Mystery Shopping has long been used by brands to detect customer experience (CX) issues and to encourage best practice by customer contact staff. The idea is to fool them into believing they are talking to a real sales prospect. There are a number of ways Mystery Shopping sales skills can occur, including expensive showroom visits, but usually they happen over the phone or by email. And the reason dealers love them is because sales staff believe they can always detect when they’re happening.

This may or may not be the case. But sales staff universally believe they can spot them a mile off. As a result, one of the objectives for Mystery Shopping – encouraging best practice – is rarely effective. In fact sales staff tend to relax more with sales calls they know won’t be checked because they believe they always know when they’re talking to a ‘real punter’. The older pros in particular take pride in fooling a Mystery Shopping actor that they have been taken in, and the new recruits have something to prove. This is clearly an unintended and undesirable consequence of Mystery Shopping campaigns. And if applied frequently, they enable sales staff to refine, or believe they can refine, their detection skills. Sales people will always try to beat the system. They are highly competitive people who like to win. That’s why they’re employed, and that’s why they love the challenge of spotting Mystery Shopping.

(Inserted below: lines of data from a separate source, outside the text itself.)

(** * Task management API: authorization pipeline and task CRUD

    A shallow embedding of the Flask application under [backend/app]:
    the token service and the bearer gate ([middleware/auth_middleware.py]),
    the input validators ([utils/validators.py]), the task and user tables
    ([models/]), and the request handlers ([routes/]).

    Conventions of the embedding.
    - A Python [str] is a [string]; its characters are code points 0..255.
    - Time is counted in whole seconds ([Z]); one request reads one clock value.
    - The relational store is a pair of tables keyed by their primary key
      ([gmap Z row]) with their auto-increment counters; statements do not
      fail, and string comparison in [WHERE] clauses is exact.  Where an
      [ORDER BY] leaves the order of two rows open, the order is the
      engine's choice, which the state carries for each such statement to
      come ([ties]).
    - The libraries beside the repository (the token library, the password
      hash) are parameters or models of what the application relies on; a
      password hash may raise.
    - A handler is a computation over the application state (store, log,
      clock) that may raise; the [try/except Exception] of every handler is
      [try_except]. *)

From Stdlib Require Import ZArith NArith String Ascii List Lia Bool.
From Stdlib Require Import DecimalString DecimalZ DecimalPos Sorted.
From stdpp Require Import gmap strings list.

Open Scope string_scope.
Open Scope Z_scope.

(* ===================================================================== *)
(** * Python built-ins used by the application *)
(* ===================================================================== *)

Module Py.
(* ===== verification/Prelude.v ===== *)
(** * rel: a verification development

    rel is a Go server that answers queries over a Postgres database: a request,
    in JSON or CBOR, describes a tree of relations and functions to read or to
    write, and rel compiles it to one SQL statement.  This library models the
    part of the program that decides what a request means, and proves what makes
    it correct.

    The data flow of a request, and where each step is modelled:

    - [src/query/node_cbor.go] reads the bytes of a CBOR request into a flat
      arena ([CborNode]); [src/cborenc/encode.go] writes CBOR ([Cbor]).
    - [src/query/node_iface.go] is the interface the parsers read documents
      through, JSON or CBOR ([Document], with [Text] for the texts of numbers).
    - [src/query/expression_parse.go] parses an expression ([Expression] is the
      syntax, [ParseExpr] the parser), [src/query/node_parse.go] and
      [src/query/wellknown_parse.go] a query ([ParseQuery]).
    - [src/pg] holds the introspected catalog: its data and lookups ([Catalog]),
      its constraints, indexes, computed fields and join resolution ([Joins]).
    - [src/query/node_resolve.go] and [src/query/scope.go] resolve the parsed
      query against the catalog into a tree of nodes ([Nodes], [ResolveQuery]),
      and [src/query/expression_resolve.go] its expressions ([ResolveExpr]).
    - [src/query/shape.go] derives from a resolved select what a write can read
      back from a payload of its form ([Shape]).
    - [src/query/sql.go] and [src/query/sql_expr.go] compile the resolved tree
      to one statement ([Compile], with the regular expressions the compiler
      tests its words with in [Regexp]) on the buffer of [src/writer], with its
      placeholders and its quoting of identifiers ([Writer]).
    - [src/pg/info_mask.go] gives every column and composite field of a relation
      its presence slot ([MaskSlots]), and [src/query/write_temp.go] plans the
      temp tables a write stages its rows in ([TempTable]).
    - [src/query/write_encode.go], [write_encode_numeric.go],
      [write_encode_time.go] and [write_encode_complex.go] write the values of a
      request in the binary or the text form Postgres reads ([EncodeBase],
      [EncodeNumeric], [EncodeTime], [EncodeValue], [EncodeText]), and
      [write_temp.go] puts them in the rows of a batch ([RowBatch]).
    - [src/query/write_denormalize.go] walks a payload alongside the tree and
      adds a row to a batch for each object of it ([Denormalize]).

    ** Conventions

    A Go call is an [outcome]: a value, an error (its code and message), a panic
    or, for recursion bounded by fuel, exhausted fuel; code with state is in the
    state and outcome monad [M], both below in this file.  Only the code of an
    error is compared: the messages keep the source's text without the values
    formatted into it, and the wrapping that adds context keeps the code.  An
    integer of the source's is a [Z], its width written out where it wraps; a
    [float64] is its 64 bits; a [string] is its bytes.  A Go map that is ranged
    over is an association list with distinct keys, in the order of one
    iteration, and one that is only looked up is a [gmap].  A pointer is the
    position of its target in a store.

    What is not under [src/] is a parameter: the parser of RFC 3339 dates
    ([time.Parse]), the JSON library, behind the [Node] laws, and pgx's quoting
    of identifiers ([Sanitize]).  A time zone is a function from an instant to an
    offset, of less than a day where a theorem needs a bound ([sane_zone]).  The order a Go map is ranged over, which the
    compiler's output depends on, is a parameter too ([order]).  The rows of
    the catalog queries are the input of the filling functions.

    ** Fuel

    [NewCBORNode] nests at most [cborMaxDepth] items, and its loops read a byte
    of the input at every turn.  The parsers descend in a document, whose arena
    refers only to what was read before, so its number of nodes bounds their
    recursion.  Resolution is bounded by the configured depth, which it checks.
    In each case the theorems show that the fuel given does not run out, for
    any input.  The compiler's recursion is not bounded by its input: a function
    whose arguments mention the child it is joined to is compiled without end
    ([CompileFlaws.self_argument_diverges]), and so is a node that selects its own
    alias ([CompileFlaws.self_select_diverges]), so the fuel of [compile] is an
    argument and its theorems hold for every fuel.  The encoders of arrays
    descend in a value, whose [nesting] bounds them; those of types are bounded
    by the number of types, as their tree is.  A payload is walked no deeper than
    it is nested, whatever the tree ([DenormalizeFacts.denormalize_depth]).

    ** What the theorems show

    - [CborNodeSafe], [CborRoundTrip]: on any bytes the CBOR reader returns a
      well-formed document or an error, and it reads back what the encoder
      writes, integers and decimals of any size included.
    - [ParseExprFacts], [ParseQueryFacts]: over every implementation of the
      [Node] interface the parsers return what they return on the abstract
      document, so a JSON and a CBOR request with the same document mean the
      same; decoding a request from its bytes never panics.
    - [ParseExprSpec]: what the parser returns is well formed, which is what
      makes number literals and operators safe to write to SQL; operator words
      are synonyms; chained comparisons mean what they say.
    - [Writer]: the text does not depend on how writes are cut, an escaped
      identifier is lexed back by SQL as the name's parts, and every placeholder
      gets its argument.
    - [JoinsFacts], [KeysFacts]: what the key of a column set identifies, what
      the filled catalog guarantees, and that an accepted join is backed by a
      foreign key or a unique constraint and is indexed.
    - [ResolveQueryFacts]: a resolved tree reads only what the blacklist admits,
      joins only on indexed columns and writes only where its modes may stand.
    - [ScopeFacts], [ResolveExprFacts]: a name resolves exactly when it has one
      meaning in its scope; resolved expressions name only columns, relations
      and functions that exist in the catalog and the node tree.
    - [ShapeFacts]: a column is extracted from where the select shows it, once and
      untransformed, and a writable tree can be written everywhere a write goes.
    - [CompileText], [CompileFrame]: the text of a statement does not depend on
      the values of the request, which are all bound as arguments ([Erase] says
      what a request is without its values); the compiler only appends, and
      gives indentation and scope back.  [CompileFlaws] runs the whole chain
      from a request on small catalogs, where the compiled statement is wrong.
    - [MaskFacts], [TempTableFacts]: the presence slots of a relation are
      distinct, dense and found by their path; a temp table's metadata columns
      never collide with its data columns, as long as Postgres does not
      truncate them.
    - [EncodeNumericFacts], [EncodeTimeFacts]: a written number is the number its
      text denotes, digits and scale; days are counted one by one over the whole
      calendar, a reading around a clock change takes the offset Postgres gives
      it, and no timestamp wraps around.
    - [EncodeFacts], [RowBatchFacts]: every encoder only appends, and the
      parameter of a batch is read back as the rows that were added to it.
    - [DenormalizeFacts]: a payload is loaded as one row per object, numbered in
      the order of the walk, each under the row of the object it is in.

    ** Not modelled yet

    In the order planned: the statements of a write ([src/query/write.go],
    [write_dml.go], [write_fast.go]) and the transcoding of JSON results
    ([src/cborenc/json.go]).  Not planned: the HTTP server and its
    authentication, configuration files, the introspection queries and the
    TypeScript generator, which are I/O around the query engine. *)
From Stdlib Require Import ZArith Lia Ascii.
From Stdlib Require Import Strings.Byte.
From stdpp Require Export base list strings gmap fin_maps.
Definition stringItem (m len : Z) (ind : bool) : dec nat :=
  let text := m =? 3 in
  let kind := if text then itText else itBytes in
  d ← get;
  if negb ind then
    if Z.of_nat (remaining d) <? len
    then lift (errorf "a string of %d bytes runs past the end of the data")
    else
      let off := pos d in
      let n := Z.to_nat len in
      _ ← modify (set_pos (off + n));
      s ← lift (slice (data (doc d)) off (off + n));
      if text && negb (utf8_valid s)
      then lift (errorf "a text string that is not valid UTF-8")
      else add (CNode kind false off n 0)
  else
    assembled ← stringChunks (S (remaining d)) m text [];
    d ← get;
    _ ← modify (push_blob assembled);
    add (CNode kind true (length (blobs (doc d))) (length assembled) 0).

Definition countFits (n : Z) (perElement : nat) : dec unit :=
  d ← get;
  if Z.of_nat (remaining d) `div` Z.of_nat perElement <? n
  then lift (errorf "a count of %d runs past the end of the data")
  else mret tt.

(** [addText] and [addInstant] store their value beside the arena. *)
Definition addText (it : cborItem) (text : string) (b : nat) (ex : Z) : dec nat :=
  d ← get;
  _ ← modify (push_str text);
  add (CNode it false (length (strs (doc d))) b ex).

Definition addInstant (t : instant) : dec nat :=
  d ← get;
  _ ← modify (push_time t);
  add (node_of itInstant (Z.of_nat (length (times (doc d))))).

Definition i64 (u : Z) : Z := if u <? 2 ^ 63 then u else u - 2 ^ 64.

(** [c.integerText()] *)
Definition integerText (c : cborDoc) (n : cnode) : outcome (option string) :=
  match item n with
  | itInt => Ok (Some (dec_int (i64 (extra n))))
  | itUint => Ok (Some (dec_nat (extra n)))
  | itNegBig => Ok (Some (dec_int (- (extra n + 1))))
  | itNumText =>
      if decide (fb n = 0)%nat then s ← at_index (strs c) (fa n); Ok (Some s)
      else Ok None
  | _ => Ok None
  end.

(** [checkDistinctKeys]: pairwise for a small map, through a set above 8. *)
Definition pair_key (c : cborDoc) (start i : nat) : outcome bytes :=
  k ← at_index (kids c) (start + 2 * i);
  n ← at_index (nodes c) k;
  cnode_bytes c n.

Definition duplicate_key {A} : outcome A := errorf "duplicate map key %q".

Fixpoint check_against (c : cborDoc) (start i j : nat) : outcome unit :=
  match j with
  | O => Ok tt
  | S j' =>
      _ ← check_against c start i j';
      a ← pair_key c start i;
      b ← pair_key c start j';
      if decide (a = b) then duplicate_key else Ok tt
  end.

Mystery Shop calls happen in two ways. Actors call dealerships to score CX skills. This is an important and useful exercise to ensure dealers remain on their toes from the first point of contact through to conclusion, and to appraise brands about the experiences their customers suffer, or enjoy. Even if during that process the actor is rumbled, the dealer prospect handling process is tested. The second way Mystery Shopping occurs is to check on lead response fulfilment. Fake leads are seeded into selected dealerships and timed for a response. Phone numbers will invariably be provided because sales people are often reluctant to use them – favouring easier email communication instead. Calls are far more effective at achieving the #1 objective for any contact – to make an appointment for a showroom visit. Research has shown that calls, especially if made quickly, are around 10-times more likely to result in an appointment than emails from dealers which are easily ignored. A call always ends in a decision by the prospect, ideally whether to visit or not, and a better understanding of their requirements by the dealer. So the first test is whether and when the lead is called back. Both TrackBack (which detects every lead response) and the seeded false leads with Mystery Shop phone numbers (so only a few leads are tested) detect response rates. If the dealers’ calls are recorded by TrackBack, then every call is potentially a Mystery Shop call for scoring. And the sales staff know this. Not a single call via TrackBack is an actor fooling an actor. However, the sample of Mystery Shop leads will often result in the sales staff finding out they have wasted their time. This not only annoys staff, quite reasonably, it also fails to capture qualitative information to identify training opportunities to improve CX. And the more often it is used, the more annoyed sales staff become.

Mystery Shopping is a useful tool, if used sparingly, to assess CX for initial contact only. Tools like TrackBack are the best way to detect and encourage best practice for lead responses and all subsequent follow-up. Both are valuable to help sell more cars, to happier customers. But only TrackBack works cost-effectively all the time without upsetting or competing with sales staff.